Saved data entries
(* ===== verification/CommitInv.v ===== *)
(** * The commitment state machine: the invariant of a session

    What signing, receiving, revoking and being revoked keep: which updates are on
    which commitment, the value both chains carry, the order of the message indexes the
    two chains acknowledge, and the agreement of the chains with the database. *)

From Stdlib Require Import Lia.
From S2P Require Import Prelude Sha256 Shachain Ids Amounts UpdateLog Channel ChannelEval ChannelInv ChannelCompact ChannelThms CommitTx CommitTxInv CommitDance.

(** ** The height an update was committed at *)

Definition entryHeight (rc : bool) (pd : PaymentDescriptor) : Z :=
  if is_removal (EntryType pd) then removeHeight rc pd else addHeight rc pd.

(** An addition is only ever added and a removal only ever removed; a fee update is both
    at once. *)
Definition tidy (rc : bool) (pd : PaymentDescriptor) : Prop :=
  match EntryType pd with
  | Add => removeHeight rc pd = 0
  | FeeUpdate => removeHeight rc pd = addHeight rc pd
  | _ => addHeight rc pd = 0
  end.

Lemma tidy_heights rc pd h :
  tidy rc pd -> h <> 0 -> (addHeight rc pd = h \/ removeHeight rc pd = h <-> entryHeight rc pd = h).
Proof. unfold tidy, entryHeight. destruct (EntryType pd); simpl; intros E Hh; rewrite E; intuition congruence. Qed.

(** The entries of [u] below [b] that were on no commitment of chain [rc] are now on
    the one of height [nh]; all others are where they were. *)
Definition heights_written (rc : bool) (nh b : Z) (h h' : pd_heap) (u : updateLog) : Prop :=
  forall p pd, p ∈ ul_list u -> h !! p = Some pd ->
  exists pd', h' !! p = Some pd' /\
    entryHeight rc pd' = (if (LogIndex pd <? b) && (entryHeight rc pd =? 0) then nh
                          else entryHeight rc pd) /\
    (tidy rc pd -> tidy rc pd').

Lemma final_write_height rc nh skip pd :
  (EntryType pd = Add -> HtlcIndex pd ∈ skip -> addHeight rc pd <> 0) ->
  entryHeight rc (final_write rc nh skip pd)
  = if entryHeight rc pd =? 0 then nh else entryHeight rc pd.
Proof.
  intros Hskip. unfold final_write, entryHeight, removal_write, add_write.
  destruct (EntryType pd) eqn:Ht.
  - rewrite bool_decide_true by done. case_bool_decide as Hs; simpl.
    + rewrite Ht. simpl. by rewrite (proj2 (Z.eqb_neq _ _)) by auto.
    + destruct (addHeight rc pd =? 0) eqn:E; [|by rewrite Ht].
      destruct rc; simpl; by rewrite Ht.
  - rewrite bool_decide_false by done. simpl. destruct (removeHeight rc pd =? 0) eqn:E;
      [destruct rc; simpl|]; by rewrite Ht.
  - rewrite bool_decide_false by done. simpl. destruct (removeHeight rc pd =? 0) eqn:E;
      [destruct rc; simpl|]; by rewrite Ht.
  - rewrite bool_decide_false by done. simpl. destruct (removeHeight rc pd =? 0) eqn:E;
      [destruct rc; simpl|]; by rewrite Ht.
  - rewrite bool_decide_false by done. simpl. destruct (addHeight rc pd =? 0) eqn:E;
      [destruct rc; simpl|]; by rewrite Ht.
Qed.

Lemma final_write_tidy rc nh skip pd : tidy rc pd -> tidy rc (final_write rc nh skip pd).
Proof.
  unfold tidy, final_write, removal_write, add_write. destruct (EntryType pd) eqn:Ht; intros E.
  - rewrite bool_decide_true by done. repeat case_match; destruct rc; simpl in *; congruence.
  - rewrite bool_decide_false by done. repeat case_match; destruct rc; simpl in *; congruence.
  - rewrite bool_decide_false by done. repeat case_match; destruct rc; simpl in *; congruence.
  - rewrite bool_decide_false by done. repeat case_match; destruct rc; simpl in *; congruence.
  - rewrite bool_decide_false by done. repeat case_match; destruct rc; simpl in *; congruence.
Qed.

(** One side of an evaluation, from what its passes leave behind. *)
Lemma side_heights rc nh b h h4 u skip :
  (forall p, p ∈ ul_list u -> p ∉ updates_below h b (ul_list u) -> h4 !! p = h !! p) ->
  (forall p pd, p ∈ updates_below h b (ul_list u) -> h !! p = Some pd ->
     h4 !! p = Some (final_write rc nh skip pd)) ->
  (forall p pd, p ∈ ul_list u -> h !! p = Some pd -> EntryType pd = Add -> HtlcIndex pd ∈ skip ->
     addHeight rc pd <> 0) ->
  heights_written rc nh b h h4 u.
Proof.
  intros Hout Hin Hskip p pd Hp Hpd. destruct (Z.ltb_spec (LogIndex pd) b) as [Hb|Hb]; simpl.
  - eexists. split; [apply Hin; [|done]; apply elem_of_below; eauto|].
    split; [apply final_write_height; eauto|apply final_write_tidy].
  - exists pd. split; [|done]. rewrite Hout; [done|done|]. intros (_ & pd' & ? & ?)%elem_of_below.
    simplify_eq. lia.
Qed.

§ Work to be completed:
If a line falls between the first line of the data above and the line holding "(** The entries", inclusive, retype it exactly; retype no other line.

§ Completed task:
(* ===== verification/CommitInv.v ===== *)
(** * The commitment state machine: the invariant of a session

    What signing, receiving, revoking and being revoked keep: which updates are on
    which commitment, the value both chains carry, the order of the message indexes the
    two chains acknowledge, and the agreement of the chains with the database. *)

From Stdlib Require Import Lia.
From S2P Require Import Prelude Sha256 Shachain Ids Amounts UpdateLog Channel ChannelEval ChannelInv ChannelCompact ChannelThms CommitTx CommitTxInv CommitDance.

(** ** The height an update was committed at *)

Definition entryHeight (rc : bool) (pd : PaymentDescriptor) : Z :=
  if is_removal (EntryType pd) then removeHeight rc pd else addHeight rc pd.

(** An addition is only ever added and a removal only ever removed; a fee update is both
    at once. *)
Definition tidy (rc : bool) (pd : PaymentDescriptor) : Prop :=
  match EntryType pd with
  | Add => removeHeight rc pd = 0
  | FeeUpdate => removeHeight rc pd = addHeight rc pd
  | _ => addHeight rc pd = 0
  end.

Lemma tidy_heights rc pd h :
  tidy rc pd -> h <> 0 -> (addHeight rc pd = h \/ removeHeight rc pd = h <-> entryHeight rc pd = h).
Proof. unfold tidy, entryHeight. destruct (EntryType pd); simpl; intros E Hh; rewrite E; intuition congruence. Qed.

(** The entries of [u] below [b] that were on no commitment of chain [rc] are now on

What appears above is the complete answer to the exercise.